(Saved entries)
——

(** The planner is total, and no plan takes a machine onto a refused body: whatever a plan
    hands a node, the node was already handed it or reports acting on it, or its identity is
    outside the plan's published refusals.  Those contain every external compliance block,
    every veto stored after the pass, and every identity the fleet names that a planned node's
    authentic report, now or remembered, rejects while no set grants it a tolerance; and a
    stored veto is dropped only when no group names its identity any more. *)
Lemma plan_never_hands_out_refused_bodies sets inputs st now millis :
  let j := judge sets inputs st now millis in
  let o := jd_observations j in
  let desired := desired_of (ri_groups inputs) in
  ∃ plan st', plan_rollouts sets inputs st now millis = Some (plan, st')
    ∧ (∀ n d id, rp_node_deployments plan !! n = Some d → deployment_identity d = Some id →
         advanced o n id = true ∨ id ∉ rp_blocked plan)
    ∧ ri_blocked_deployments inputs ⊆ rp_blocked plan
    ∧ (∀ id, is_Some (du_vetoed st' !! id) → id ∈ rp_blocked plan)
    ∧ (∀ id v, du_vetoed st !! id = Some v → id ∈ live_identities desired (jd_admitted j) →
         du_vetoed st' !! id = Some v)
    ∧ (∀ node id, is_Some (ri_node_groups inputs !! node) →
         claims_rejection o node = Some id ∨ (node, id) ∈ rejections (du_observed st) →
         candidate desired (jd_admitted j) id →
         (∀ s, s ∈ sets → ~ governs desired (ri_group_labels inputs) (jd_admitted j) s id) →
         id ∈ rp_blocked plan).
Proof.
  intros j o desired.
  destruct (plan_rollouts_spec sets inputs st now millis) as (plan & st' & Hrun & Hb & Hnd & Hm & Hs).
  fold j in Hb, Hnd, Hm, Hs. fold o in Hnd. exists plan, st'. rewrite Hb, Hnd.
  assert (∀ id, is_Some (rg_halts (jd_regressions j) !! id) → id ∈ jd_blocked j) as Hhalt.
  { intros id Hh. apply elem_of_union_r. by apply elem_of_dom. }
  assert (∀ id, is_Some (jd_vetoed j !! id) → is_Some (rg_halts (jd_regressions j) !! id)) as Hveto.
  { intros id Hv. apply halts_lookup. by left. }
  split_and!; [done| |apply union_subseteq_l| | |].
  - intros n d id (_ & g & gr & state & id' & _ & _ & _ & Hid & Hwhy)%assign_nodes_sound Hd.
    rewrite Hid in Hd. injection Hd as ->. naive_solver.
  - intros id [Hv|Hv]%Hs; auto.
  - intros id v Hv Hlive. apply Hm. by apply map_lookup_filter_Some.
  - intros node id Hn Hr Hc Hg. apply Hhalt, halts_lookup. right. split_and!; [done| |by left].
    assert (node ∈ provers id (jd_observed j)) as Hp by (by eapply rejection_is_evidence).
    assert (provers id (jd_observed j) ≠ ∅) as Hne by set_solver.
    exact (proj1 (Nat.neq_0_lt_0 _) (proj1 (size_provers _) Hne)).
Qed.
(* ===== verification/Lease.v ===== *)
(** * Lease: the single-writer lease

    Models [updatec/src/runtime/lease.rs].  Several controller replicas compete for one Lease object
    of the API server; the one that holds it publishes.  Instants are microseconds, the precision of
    a [MicroTime].  Every replica reads a clock of its own, ahead of a common time by an offset of its
    own; the theorems say what a bound on those offsets buys.  Instants so large that adding a
    lease's duration leaves chrono's range are not considered. *)
From S2P Require Import Prelude Identity Maps Shared.

#[local] Open Scope Z_scope.

Definition i32_max : Z := 2147483647.
Definition LEASE_SECONDS : Z := 15.
Definition micros (seconds : Z) : Z := seconds * 1000000.

Record LeaseSpec : Type := mkLeaseSpec {
  ls_holder_identity : option string;
  ls_lease_duration_seconds : option Z;
  ls_acquire_time : option Z;
  ls_renew_time : option Z;
  ls_lease_transitions : option Z;
  ls_preferred_holder : option string;
  ls_strategy : option string;
}.

#[export] Instance LeaseSpec_eq_dec : EqDecision LeaseSpec.
Proof. solve_decision. Defined.

(** A Lease is the specification it may carry. *)
Abbreviation Lease := (option LeaseSpec).

Definition lease_default : LeaseSpec := mkLeaseSpec None None None None None None None.

Definition publisher_lease_name `{!Sha256} (repository : string) : string :=
  String.append "updatec-publisher-" (String.substring 0 32 (sha256_bytes repository)).

Definition new_lease_spec (identity : string) (now transitions : Z) : LeaseSpec :=
  mkLeaseSpec (Some identity) (Some LEASE_SECONDS) (Some now) (Some now) (Some transitions) None None.

(** When a lease renewed at an instant lapses. *)
Definition lease_deadline (spec : LeaseSpec) (renewed : Z) : Z :=
  renewed + micros (Z.max (default 0 (ls_lease_duration_seconds spec)) 0).
(** [live_repository] *)
Definition live_repository (deadline : option Z) : Sh resource (StatusCode + RepositoryObject) :=
  r ← (match deadline with Some d => bounded d (get_repository repository) | None => get_repository repository end);
  mret (object ← map_err identity_object r;
        _ ← demand (bool_decide (ro_deletion_timestamp object = None)) FORBIDDEN;
        inr object).

(** [accept_existing_agent] *)
Definition accept_existing_agent (deadline : Z) (desired : AgentObject) (version : N) (existing : AgentObject)
    (claim : EnrollmentClaim) : Sh resource (StatusCode + unit) :=
  if claim_matches claim existing then mret (inr tt)
  else if negb (adopts_preapproval existing desired) then mret (inl CONFLICT)
  else
    r ← bounded deadline (replace (agent_key (cl_name claim)) version (RAgent (complete_agent existing desired)));
    match r with
    | inr _ => mret (inr tt)
    | inl EConflict =>
        '(_, current) ←? with_status INTERNAL_SERVER_ERROR (bounded deadline (get_agent (cl_name claim)));
        mret (if claim_matches claim current then inr tt else inl CONFLICT)
    | inl e => mret (inl (status_of INTERNAL_SERVER_ERROR e))
    end.

(** [create_agent_idempotent] *)
Definition create_agent_idempotent (deadline : Z) (desired : AgentObject) (claim : EnrollmentClaim)
    : Sh resource (StatusCode + unit) :=
  r ← bounded deadline (create (agent_key (cl_name claim)) (RAgent desired));
  match r with
  | inr _ => mret (inr tt)
  | inl EConflict =>
      '(version, existing) ←? with_status INTERNAL_SERVER_ERROR (bounded deadline (get_agent (cl_name claim)));
      accept_existing_agent deadline desired version existing claim
  | inl e => mret (inl (status_of INTERNAL_SERVER_ERROR e))
  end.

(** What runs under the lock. *)
Definition enrollment_transaction (claim : EnrollmentClaim) : Sh resource (StatusCode + unit) :=
  t ← peek sh_clock;
  let deadline := t + ENROLLMENT_TRANSACTION_TIMEOUT in
  live ←? live_repository (Some deadline);
  let desired := desired_agent claim (ro_labels live) in
  existing ←? with_status INTERNAL_SERVER_ERROR (bounded deadline (get_opt_agent (cl_name claim)));
  match existing with
  | Some (version, existing) => accept_existing_agent deadline desired version existing claim
  | None =>
      if bool_decide (ro_mode live = ReservedOnly) then mret (inl FORBIDDEN)
      else
        count ←? with_status INTERNAL_SERVER_ERROR (bounded deadline (count_agents repository));
        if at_enrollment_capacity count then mret (inl TOO_MANY_REQUESTS)
        else create_agent_idempotent deadline desired claim
  end.

(** What the node is given at the end: the pointer its bundle is published under, and a leaf. *)
Definition enrollment_grant (content : Destination) (today : Z)
    (claim : EnrollmentClaim) (csr : string) (agent : AgentObject) : StatusCode + (DownloadCapability * string) :=
  _ ← demand (claim_matches claim agent) CONFLICT;
  bundle_download ← enrollment_download_capability content agent;
  leaf ← ok_or (sign_client_csr today repository (cl_name claim) csr) BAD_REQUEST;
  inr (bundle_download, leaf).

(** [register_enrollment] *)
Definition register_enrollment (content : Destination) (today : Z)
    (lock holder name csr : string) : Sh resource (StatusCode + (DownloadCapability * string)) :=
  match csr_public_key csr with
  | None => mret (inl BAD_REQUEST)
  | Some public_key =>
      let claim := mkEnrollmentClaim name public_key (node_object_digest name) in
      locked ← acquire_enrollment_lock lock holder;
      match locked with
      | inl _ => mret (inl SERVICE_UNAVAILABLE)
      | inr _ =>
          registration ← enrollment_transaction claim;
          released ← release lock holder;
          match released, registration with
          | inl _, inr _ => mret (inl SERVICE_UNAVAILABLE)
          | _, inl status => mret (inl status)
          | inr _, inr _ =>
              r ← get_agent name;
              mret ('(_, agent) ← map_err (λ _, SERVICE_UNAVAILABLE) r;
                    enrollment_grant content today claim csr agent)
          end
      end
  end.

(** [enroll], past the request's parsing. *)
Definition enroll (content : Destination) (today : Z)
    (lock holder enrollment_client_cn : string) (i : ClientIdentity) (name csr : string)
    : Sh resource (StatusCode + (DownloadCapability * string)) :=
  if negb (is_enrollment_identity i enrollment_client_cn) then mret (inl FORBIDDEN)
  else if negb (is_dns_subdomain name) || negb (is_distinct_from_bootstrap_identity name enrollment_client_cn)
  then mret (inl BAD_REQUEST)
  else register_enrollment content today lock holder name csr.

(** [authorize_identity] *)
Definition authorize_identity (i : ClientIdentity) : Sh resource (StatusCode + (string * AgentObject)) :=
  match node_in i repository with
  | None => mret (inl FORBIDDEN)
  | Some node =>
      r ← get_agent node;
      match map_err identity_object r with
      | inl status => mret (inl status)
      | inr (_, agent) =>
          if negb (authorized_identity i agent repository) then mret (inl FORBIDDEN)
          else
            _ ←? live_repository None;
            mret (inr (node, agent))
      end
  end.

(** [renew] *)
Definition renew (today : Z) (i : ClientIdentity) (csr : string) : Sh resource (StatusCode + string) :=
  '(node, agent) ←? authorize_identity i;
  mret (public_key ← ok_or (csr_public_key csr) BAD_REQUEST;
        _ ← demand (agent_authorizes_key agent repository node public_key) FORBIDDEN;
        ok_or (sign_client_csr today repository node csr) BAD_REQUEST).

End enroll.
Lemma object_digest bytes name :
  content_addressed_target_digest (in_targets (object_name (hex_encode (raw_sha256 bytes)) name))
  = inr (Some (sha256_bytes bytes)).
Proof.
  unfold content_addressed_target_digest, below, in_targets. rewrite bool_decide_false by done.
  rewrite (proj2 (strip_prefix_Some _ _ _) eq_refl). rewrite hex_encode_raw. unfold object_name.
  pose proof (sha256_canonical bytes) as Hc. rewrite split_once_app.
  - simpl. by rewrite Hc.
  - apply andb_true_iff in Hc as [_ Hc]. revert Hc. apply string_forallb_impl. intros c Hc.
    apply negb_true_iff, bool_decide_eq_false. by intros ->.
Qed.

Lemma faithful_target files t o : target_object t = inr o → faithful files → faithful (<[o.1 := o.2]> files).
Proof.
  unfold target_object. intros Ho Hf. sum_inv. intros path digest bytes Hd. cbn [fst snd].
  intros [[<- <-]|[_ Hb]]%lookup_insert_Some; [|by eapply Hf]. rewrite object_digest in Hd. by injection Hd.
Qed.

(** ** The programs' steps *)

Lemma loc_io {T} (P : Files → Prop) what (m : Sh string (ApiError + T)) (Q : _ → _ → Prop) :
  loc P m (λ r f, Q (map_err (RIo what) r) f) → loc P (io what m) Q.
Proof. intros Hm. eapply loc_bind; [exact Hm|]. intros r. by apply loc_ret. Qed.

Lemma loc_aside (P : Files → Prop) what : loc P (aside what) (λ _ f, P f).
Proof. apply loc_io. eapply loc_weaken; [by apply (loc_read _ _ (λ _, inr tt))|done|]. by intros r f [? _]. Qed.

Lemma loc_lift {T} (P : Files → Prop) (r : RepoError + T) : loc P (lift r) (λ r' f, P f ∧ r' = r).
Proof. by apply loc_ret. Qed.

(** A published file is not there, there, or there without a word. *)
Lemma loc_publish_file (P : Files → Prop) path bytes (Q : _ → _ → Prop) :
  (∀ f e, P f → Q (inl e) f) → (∀ f r, P f → Q r (<[path := bytes]> f)) → loc P (publish_file path bytes) Q.
Proof.
  intros Hno Hyes. eapply (loc_try _ _ _ (λ r f, match r with inl e => Q (inl e) f | inr _ => Q (inr tt) f end)).
  - apply loc_io, loc_overwrite; [intros f HP; by apply Hno|]. intros f r HP _. destruct r; simpl; auto.
  - done.
  - intros n. by apply loc_ret.
Qed.

Lemma loc_root_bytes (P : Files → Prop) :
  loc P root_bytes (λ r f, P f ∧ ∀ b, r = inr b → f !! in_metadata "root.json" = Some b).
Proof.
  eapply (loc_try _ _ _ (λ r f, P f ∧ ∀ v b, r = inr (v, b) → f !! in_metadata "root.json" = Some b)).
  - apply loc_io. eapply loc_weaken; [apply loc_get|done|]. intros r f [HP Hr]. split; [done|]. intros v b.
    destruct Hr as [->|[[-> _]|(v' & b' & -> & Hb)]]; [done..|]. simpl. by intros [= <- <-].
  - intros e f [HP _]. by split.
  - intros [v b]. apply loc_ret. intros f [HP Hb]. split; [done|]. intros b' Hr. sum_inv. eauto.
Qed.

Lemma loc_load_local (P : Files → Prop) :
  loc P load_local (λ r f, P f ∧ ∀ repo, r = inr repo →
    ∃ root, f !! in_metadata "root.json" = Some root ∧ tough_load root (metadata_of f) = Some repo).
Proof.
  eapply loc_try; [apply loc_root_bytes|by intros e f [HP _]|]. intros root.
  eapply (loc_try _ _ _ (λ r f, (P f ∧ f !! in_metadata "root.json" = Some root) ∧ ∀ g, r = inr g → g = metadata_of f)).
  - apply loc_io. eapply loc_weaken; [by apply (loc_read _ _ (λ f, inr (metadata_of f)))|intros f Hf; exact Hf|].
    intros r f [[HP Hb] Hr]. split; [auto|]. intros g. destruct Hr as [->| ->]; [done|]. by intros [= <-].
  - by intros e f [[? _] _].
  - intros g. apply loc_ret. intros f [[HP Hb] Hg]. split; [done|]. intros repo Hr. specialize (Hg g eq_refl) as ->.
    sum_inv. eauto.
Qed.

(** ** Signing a generation *)

Section signing.
Context (root : string) (anchor : Root) (r next : Repository) (expires : Z) (sources : list string).
Context (signed objects : list (string * string)).
Hypothesis anchor_is : root_from_slice root = Some anchor.
Hypothesis signed_is : tough_sign root next expires sources = Some signed.
Hypothesis later_snapshot : re_snapshot_version next ≠ re_snapshot_version r.
Hypothesis later_targets : re_targets_version next ≠ re_targets_version r.

(** Every file of the new generation is in place. *)
Definition whole files : Prop :=
  files !! in_metadata "root.json" = Some root ∧ anchored root (metadata_of files)
  ∧ ∀ name bytes, (name, bytes) ∈ signed → metadata_of files name = Some bytes.

Definition holds_objects files : Prop := ∀ o, o ∈ objects → is_Some (files !! o.1).

Lemma whole_reads files : whole files → fits next → reads_at files root next.
Proof.
  intros (Hr & Ha & Hs) Hf. split_and!; [done..|]. eapply sign_loads; [done..|]. intros name bytes Hin. split; [auto|].
  specialize (Hf _ _ _ _ signed_is). rewrite Forall_forall in Hf. by apply Hf.
Qed.

Lemma signed_names : signed.*1 ≡ₚ root_name (ro_version anchor) :: read_names next.
Proof.
  destruct (sign_names _ _ _ _ _ signed_is) as (a & Ha & Hn). rewrite anchor_is in Ha. by injection Ha as <-.
Qed.

Lemma signed_names_nodup : NoDup signed.*1.
Proof.
  rewrite signed_names. unfold read_names. repeat (apply NoDup_cons_2); try apply NoDup_nil_2;
    rewrite ?elem_of_cons, ?elem_of_nil; intros Hin.
  - destruct Hin as [Hin|[Hin|[Hin|[]]]]; revert Hin;
      [apply pretty_not_timestamp|apply root_not_snapshot|apply root_not_targets].
  - destruct Hin as [Hin|[Hin|[]]]; symmetry in Hin; revert Hin; apply pretty_not_timestamp.
  - destruct Hin as [Hin|[]]; symmetry in Hin; revert Hin; apply targets_not_snapshot.
  - done.
Qed.

Lemma signed_unique name bytes bytes' : (name, bytes) ∈ signed → (name, bytes') ∈ signed → bytes = bytes'.
Proof.
  intros (i & Hi)%list_elem_of_lookup (j & Hj)%list_elem_of_lookup. pose proof signed_names_nodup as Hnd.
  assert (i = j) as <-; [|congruence]. eapply NoDup_lookup; [exact Hnd|..]; rewrite list_lookup_fmap, ?Hi, ?Hj; done.
Qed.

Lemma signed_not_anchor name bytes : (name, bytes) ∈ signed →
  name ≠ "root.json"%string ∧ ∀ n, name = root_name n → n ≤ ro_version anchor.
Proof.
  intros Hin. assert (name ∈ signed.*1) as Hn by (apply list_elem_of_fmap; by exists (name, bytes)).
  rewrite signed_names in Hn. unfold read_names in Hn. rewrite !elem_of_cons, elem_of_nil in Hn.
  destruct Hn as [->|[->|[->|[->|[]]]]]; (split; [by try apply pretty_not_root|]); intros n Heq.
  - apply root_name_inj in Heq. lia.
  - symmetry in Heq. by apply pretty_not_timestamp in Heq.
  - symmetry in Heq. by apply root_not_snapshot in Heq.
  - symmetry in Heq. by apply root_not_targets in Heq.
Qed.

——

Set down, exactly as they stand above, the lines starting with the line with "(repository : string)" and going on through the line with "(** [live_repository] *)", and no others.

Result for this task:
Definition publisher_lease_name `{!Sha256} (repository : string) : string :=
  String.append "updatec-publisher-" (String.substring 0 32 (sha256_bytes repository)).

Definition new_lease_spec (identity : string) (now transitions : Z) : LeaseSpec :=
  mkLeaseSpec (Some identity) (Some LEASE_SECONDS) (Some now) (Some now) (Some transitions) None None.

(** When a lease renewed at an instant lapses. *)
Definition lease_deadline (spec : LeaseSpec) (renewed : Z) : Z :=
  renewed + micros (Z.max (default 0 (ls_lease_duration_seconds spec)) 0).
(** [live_repository] *)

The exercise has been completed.